Sous des prétextes fallacieux, la Suva (Caisse nationale suisse d’assurance en cas d’accident) voulait refuser de transmettre les dossiers des victimes d’Eternit en Suisse, réclamés par la Justice italienne dès 2001. Le DFJP (Département fédéral de justice et police) vient de la contraindre à respecter ses obligations. Pour celles et ceux qui réclament que justice soit rendue aux victimes d’Eternit, ce succès a un goût amer. Par son refus de collaborer, la Suva a pu retarder le procès des responsables pour atteinte à la santé de centaines de salariés des usines Eternit en Suisse, de Payerne et Niederurnen.
Ce sont d’ailleurs ces mêmes procédés dilatoires qu’a utilisés la Suva pour contester l’indemnisation aux fumeurs, morts de l’amiante, jusqu’à ce que le Tribunal fédéral ne la rappelle à la raison. En effet, le 24 août 2007, il a cassé le jugement du Tribunal cantonal des assurances du canton de Vaud et admis que l’amiante a pu causer le cancer pulmonaire dont est mort G. L., employé d’Eternit à Payerne, et tant d’autres.
Eternit et la Suva tentent ainsi depuis cinq ans de bloquer le travail de la justice italienne, première institution judiciaire au monde à avoir ouvert l’enquête pénale sans attendre d’être saisie par les victimes et leurs proches.

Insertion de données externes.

Lemma wp_taken_remove s t v m (Q : unit -> kernel -> Prop) :
  kok s -> a_th (abs s) !! t = Some v -> (forall u w, u <> t -> a_th (abs s) !! u = Some w -> m ∉ v_taken w) ->
  (forall s', kok s' -> abs s' = a_upd t (v_set_taken (without m (v_taken v)) v) (abs s) -> Q tt s') ->
  wp (taken_remove m) Q s.
Proof.
  intros Hk (th & E & <-)%abs_thread Hoth HQ. set (f := fun th => set_taken (without m (taken_object_list th)) th).
  assert (f <$> threads s = <[t := f th]> (threads s)) as Ef.
  { apply map_eq. intros u. rewrite lookup_fmap. destruct (decide (u = t)) as [->|Hne]; [by rewrite lookup_insert_eq, E|].
    rewrite lookup_insert_ne by done. destruct (threads s !! u) as [tu|] eqn:Eu; [|done]. simpl. f_equal. unfold f.
    rewrite without_id; [by destruct tu|]. apply (Hoth u (view tu) Hne). simpl. by rewrite lookup_fmap, Eu. }
  apply wp_modify. fold f. rewrite Ef.
  apply (HQ (reshape s (<[t := f th]> (threads s)) (rt_thread_priority_table s) (rt_thread_ready_priority_group s) (suspend_thread s))).
  - eapply kok_thread; [done|exact E|apply (kwf_upd _ s t th); [apply Hk|done..]|done].
  - by rewrite abs_upd.
Qed.

(** The view when [t] has released [m] and nobody waits for it. *)
Definition freed (a : av) (t : Z) (v' : tview) (m : Z) (x : rt_mutex) : av :=
  a_set_mtx (<[m := set_owner None 255 0 x]> (a_mtx a)) (a_upd t v' a).

(** The view when it has been passed on to [t2]. *)
Definition v_given (m : Z) (v2 : tview) : tview :=
  v_set_pend None (v_set_taken (m :: v_taken v2) (v_set_class 2 v2)).
Definition given (a : av) (t : Z) (v' : tview) (t2 : Z) (v2 : tview) (m : Z) (x : rt_mutex) (q : Z) : av :=
  a_set_mtx (<[m := set_owner (Some t2) q 1 x]> (a_mtx a))
    (a_set_w (without t2 <$> a_w a) (a_upd t2 (v_given m v2) (a_upd t v' a))).

(** What the release of [m] leaves of its owner. *)
Record shed (a : av) (t : Z) (v v' : tview) (m : Z) : Prop := Shed {
  sh_class : v_class v' = 2;
  sh_taken : v_taken v' = without m (v_taken v);
  sh_prio k x : k <> m -> a_mtx a !! k = Some x -> owner x = Some t -> v_prio v' <= priority x;
}.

Récemment, Monsieur Stephan Schmidheiny a tenté d’échapper aux questions des juges et des médias en voulant acheter les plaignants italiens pour quelques millions. Ces tentatives de « blanchiment » des responsabilités sont indécentes : la justice n’est pas à vendre. En lien avec les associations de victimes italiennes, le Comité de défense des victimes de l’amiante en Suisse (CAOVA) qui a apporté son témoignage à Turin n’admet pas que le milliardaire Schmidheiny fasse des offres financières aux associations de victimes pour ne plus avoir de plaintes en Italie.
Le CAOVA et l’ensemble des réseaux de soutien aux victimes de l’amiante dans le monde sont dans l’attente du procès pénal qui, à Turin, doit juger enfin les responsables des maladies mortelles de milliers de travailleurs d’Eternit en Italie et en Suisse. Plus le temps passe, moins il y aura de plaignants en vie, plus les prescriptions leur interdiront de demander réparation et plus l’amnésie sociale les en découragera.

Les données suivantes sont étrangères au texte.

(* ===== verification/Runs.v ===== *)
(** Runs of the kernel from boot: the actions that are legal, and what holds in every state that
    they reach. *)

From stdpp Require Import gmap sorting.
From S2P Require Import Prelude Sched Ipc Inherit Kernel Mutexes.
#[local] Open Scope Z_scope.

(** ** Legal actions

    What the kernel relies on: the objects exist, times are below half of the tick's range, the
    idle thread does not wait, and a thread that may wait for a mutex has only taken mutexes of a
    lower rank.  A thread may end, with the mutexes that it owns.  To detach and to delete are not
    among them. *)

Section legal.
Context (rank : Z -> Z) (idle : Z).

Definition may_wait (k : kernel) (n flag : Z) : bool :=
  (0 <=? flag) && (flag <=? 2) && (n <? RT_TICK_MAX / 2) && ((n =? 0) || negb (rt_current_thread k =? idle)).

Definition in_lock_order (k : kernel) (m : Z) : bool :=
  match threads k !! rt_current_thread k with
  | Some th => bool_decide (m ∈ taken_object_list th) || forallb (fun k => rank k <? rank m) (taken_object_list th)
  | None => true
  end.

Definition has_sem (k : kernel) (x : Z) : bool := bool_decide (is_Some (sems k !! x)).
Definition has_mutex (k : kernel) (m : Z) : bool := bool_decide (is_Some (mutexes k !! m)).

Definition legal_call (k : kernel) (c : call) : bool :=
  match c with
  | SemTake x n flag => has_sem k x && may_wait k n flag
  | SemRelease x | SemControl x _ _ => has_sem k x
  | MutexTake m n flag => has_mutex k m && may_wait k n flag && ((n =? 0) || in_lock_order k m)
  | MutexRelease m | GetPrioCeiling m => has_mutex k m
  | SetPrioCeiling m p => has_mutex k m && (0 <=? p)
  | Sleep n => (n <? RT_TICK_MAX / 2) && negb (rt_current_thread k =? idle)
  | Yield => true
  | Exit => negb (rt_current_thread k =? idle)
  | SemDetach _ | MutexDetach _ | MutexDelete _ | ThreadDetach _ => false
  end.

Definition legal (a : action) (mc : machine) : bool :=
  let k := kern mc in
  match a with
  | Call c => bool_decide (stacks mc !! rt_current_thread k = None) && legal_call k c
  | GoOn => bool_decide (is_Some (stacks mc !! rt_current_thread k))
  | Timeout t => match threads k !! t with Some th => bool_decide (is_Some (thread_timer th)) | None => false end
  | Tick => true
  | IrqRelease x => has_sem k x
  end.

(** A fault ends a run; that there is none is to be shown. *)
Fixpoint legal_run (l : list action) (mc : machine) : bool :=
  match l with
  | [] => true
  | a :: l => legal a mc && match step a mc with Ok mc' => legal_run l mc' | Err _ => true end
  end.

(** ** One step *)

Definition frames (mc : machine) : gmap Z frame := snd <$> stacks mc.
Definition sound (mc : machine) : Prop := good rank idle (kern mc) (frames mc).

Lemma frames_settle t c mc r :
  frames (settle t c mc r) = after t (frames mc) r.1.
Proof. unfold frames, settle. destruct r.1; simpl; [apply fmap_insert|apply fmap_delete]. Qed.

Lemma settle_sound t c mc (m : M kernel outcome) :
  wp m (fun o s' => good rank idle s' (after t (frames mc) o)) (kern mc) ->
  exists r, m (kern mc) = Ok r /\ sound (settle t c mc r).
Proof.
  intros (o & s' & E & H)%wp_run. exists (o, s'). split; [done|]. unfold sound. rewrite frames_settle. by destruct o.
Qed.

Lemma interrupt_sound {A} mc (m : M kernel A) :
  wp m (fun _ s' => good rank idle s' (frames mc)) (kern mc) -> exists mc', interrupt mc m = Ok mc' /\ sound mc'.
Proof. intros (a & s' & E & H)%wp_run. unfold interrupt. rewrite E. simpl. by eexists. Qed.

Lemma has_sem_view k x : has_sem k x = true -> exists sv, a_sems (abs k) !! x = Some sv.
Proof. by intros [sv Hsv]%bool_decide_eq_true; exists sv. Qed.
Lemma has_mutex_view k m : has_mutex k m = true -> exists x, a_mtx (abs k) !! m = Some x.
Proof. by intros [x Hx]%bool_decide_eq_true; exists x. Qed.

Lemma may_wait_view k n flag :
  may_wait k n flag = true -> 0 <= flag <= 2 /\ n < RT_TICK_MAX / 2 /\ (n <> 0 -> a_cur (abs k) <> idle).
Proof.
  intros [[[H1%Z.leb_le H2%Z.leb_le]%andb_true_iff H3%Z.ltb_lt]%andb_true_iff H4]%andb_true_iff.
  split_and!; [lia..|done|]. intros Hn. rewrite (proj2 (Z.eqb_neq _ _) Hn) in H4. apply negb_true_iff, Z.eqb_neq in H4. done.
Qed.

Lemma in_lock_order_view k m v :
  in_lock_order k m = true -> a_th (abs k) !! a_cur (abs k) = Some v ->
  m ∈ v_taken v \/ forall k, k ∈ v_taken v -> rank k < rank m.
Proof.
  unfold in_lock_order. intros H (th & E & <-)%abs_thread. simpl in E. rewrite E in H.
  apply orb_true_iff in H as [H%bool_decide_eq_true|H]; [by left|right]. rewrite forallb_forall in H.
  intros j Hj. apply Z.ltb_lt, H. by apply list_elem_of_In.
Qed.

Lemma perform_sound c s fs :
  good rank idle s fs -> fs !! rt_current_thread s = None -> legal_call s c = true ->
  wp (perform c) (fun o s' => good rank idle s' (after (rt_current_thread s) fs o)) s.
Proof.
  intros Hg Hf Hl. destruct c; simpl in Hl |- *; try done.
  - apply andb_true_iff in Hl as [[sv Ex]%has_sem_view (H1 & H2 & H3)%may_wait_view]. by eapply wp_sem_take.
  - apply has_sem_view in Hl as [sv Ex]. by eapply wp_sem_release_call.
  - apply has_sem_view in Hl as [sv Ex]. by eapply wp_sem_control.
  - apply andb_true_iff in Hl as [[[y Ex]%has_mutex_view (H1 & H2 & H3)%may_wait_view]%andb_true_iff Ho].
    eapply wp_mutex_take; try done. intros v Hn Ev. rewrite (proj2 (Z.eqb_neq _ _) Hn) in Ho.
    by apply (in_lock_order_view s m v).
  - apply has_mutex_view in Hl as [y Ex]. eapply wp_mono; [by eapply wp_mutex_release|]. by intros o s' [H _].
  - apply andb_true_iff in Hl as [[y Ex]%has_mutex_view Hp%Z.leb_le]. by eapply wp_setprioceiling.
  - apply has_mutex_view in Hl as [y Ex]. by eapply wp_getprioceiling.
  - apply andb_true_iff in Hl as [Hn%Z.ltb_lt Hi%negb_true_iff%Z.eqb_neq]. by eapply wp_sleep.
  - by eapply wp_yield.
  - apply negb_true_iff, Z.eqb_neq in Hl. eapply wp_mono; [by eapply wp_thread_exit|]. by intros o s' [H _].
Qed.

Le procès de Turin doit avoir lieu sans plus tarder, un procès de la colère, celle des 3000 plaignants italiens, en écho à la mobilisation des centaines de milliers de victimes qui, de par le monde, réclament justice.
Le procès de Turin doit révéler au grand jour l’ampleur et la gravité du scandale d’Eternit. Voilà plus d’un demi-siècle que tout en sachant que l’amiante provoquait des cancers mortels, Eternit en a poursuivi, propagé et accru l’usage. Il aura fallu des centaines de milliers de morts pour que son utilisation soit enfin bannie en Europe et ce n’est que maintenant que les responsables de cette hécatombe sont poursuivis par la justice, laissant perdurer le commerce d’amiante sur les autres continents où les victimes commencent à apparaître et se mobiliser.
Outre l’amiante, des milliers d’autres toxiques sont introduits sur les lieux de travail, ou dans la consommation, et tuent. Pour prévenir la dissimulation et la délocalisation de ces risques mortels, le mouvement social de lutte contre l’amiante se mobilise pour la création d’un Tribunal pénal international du travail.
La vie de très nombreux travailleurs exposés à l’amiante par Eternit dans le monde est en sursis. Eternit –marque universellement présente sur tous les continents– continue à soutenir l’usage de l’amiante hors des frontières de l’Europe. Cela constitue un crime de non-assistance à personne en danger que ce Tribunal devra aussi juger.